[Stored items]
# # # # # # #
Definition script_raises_at (e : Script.env) (i : nat) (st : Py.value)
    (msg : string) : Prop :=
  forall s, Script.process_step e i st s = (s, Py.Raise msg).

(** The loop of the script over the entries [l]. *)
Inductive script_processed (e : Script.env)
    : nat -> list Py.value -> list Script.step_info -> option string -> Prop :=
| script_processed_all i : script_processed e i [] [] None
| script_processed_entry i st si l sis err :
    script_records_step e i st si -> script_processed e (S i) l sis err ->
    script_processed e i (st :: l) (si :: sis) err
| script_processed_stop i st msg l :
    script_raises_at e i st msg -> script_processed e i (st :: l) [] (Some msg).



(** * Properties *)

(** ** Text *)

Section Text.
Import Py.

Lemma prefix_true_iff (p s : string) :
  String.prefix p s = true <-> exists post, s = p +:+ post.
Proof.
  revert p. induction s as [|d s IH]; intros [|c p]; simpl.
  - split; [intros _; by exists "" | done].
  - split; [done | intros [post H]; discriminate H].
  - split; [intros _; by exists (String d s) | done].
  - destruct (Ascii.ascii_dec c d) as [->|Hne].
    + rewrite IH. split; intros [post H]; exists post.
      * by rewrite H.
      * by injection H.
    + split; [done | intros [post H]; injection H as H1 H2; congruence].
Qed.

Lemma contains_nil (t : string) : contains t "" = String.prefix t "".
Proof. unfold contains. apply orb_false_r. Qed.

Lemma contains_cons (t : string) (c : Ascii.ascii) (s : string) :
  contains t (String c s) = String.prefix t (String c s) || contains t s.
Proof. reflexivity. Qed.

Lemma contains_true_iff (t s : string) : contains t s = true <-> occurs t s.
Proof.
  induction s as [|c s IH].
  - rewrite contains_nil, prefix_true_iff. split.
    + intros [post H]. by exists "", post.
    + intros ([|d pre] & post & H); [by exists post |]. discriminate H.
  - rewrite contains_cons, orb_true_iff, IH, prefix_true_iff. split.
    + intros [[post H] | (pre & post & H)].
      * by exists "", post.
      * exists (String c pre), post. simpl. by rewrite H.
    + intros ([|d pre] & post & H).
      * left. by exists post.
      * right. simpl in H. injection H as -> H. by exists pre, post.
Qed.

Lemma contains_empty (s : string) : contains "" s = true.
Proof. destruct s; reflexivity. Qed.

Lemma lower_app (a b : string) : lower (a +:+ b) = lower a +:+ lower b.
Proof. induction a as [|c a IH]; simpl; [done | by rewrite IH]. Qed.

(** A split of [lower s] comes from a split of [s]. *)
Lemma lower_split (s a' b' : string) :
  lower s = a' +:+ b' ->
  exists a b, s = a +:+ b /\ lower a = a' /\ lower b = b'.
Proof.
  revert s. induction a' as [|c a' IH]; intros s H; simpl in H.
  - by exists "", s.
  - destruct s as [|d s]; [discriminate H |]. simpl in H.
    injection H as Hc H. destruct (IH _ H) as (a & b & -> & Ha & Hb).
    exists (String d a), b. simpl. by rewrite Hc, Ha.
Qed.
# # # # # # #
Whenever the string "Ascii" occurs in a line of the entries above, copy that line.

  - destruct (Ascii.ascii_dec c d) as [->|Hne].
Lemma contains_cons (t : string) (c : Ascii.ascii) (s : string) :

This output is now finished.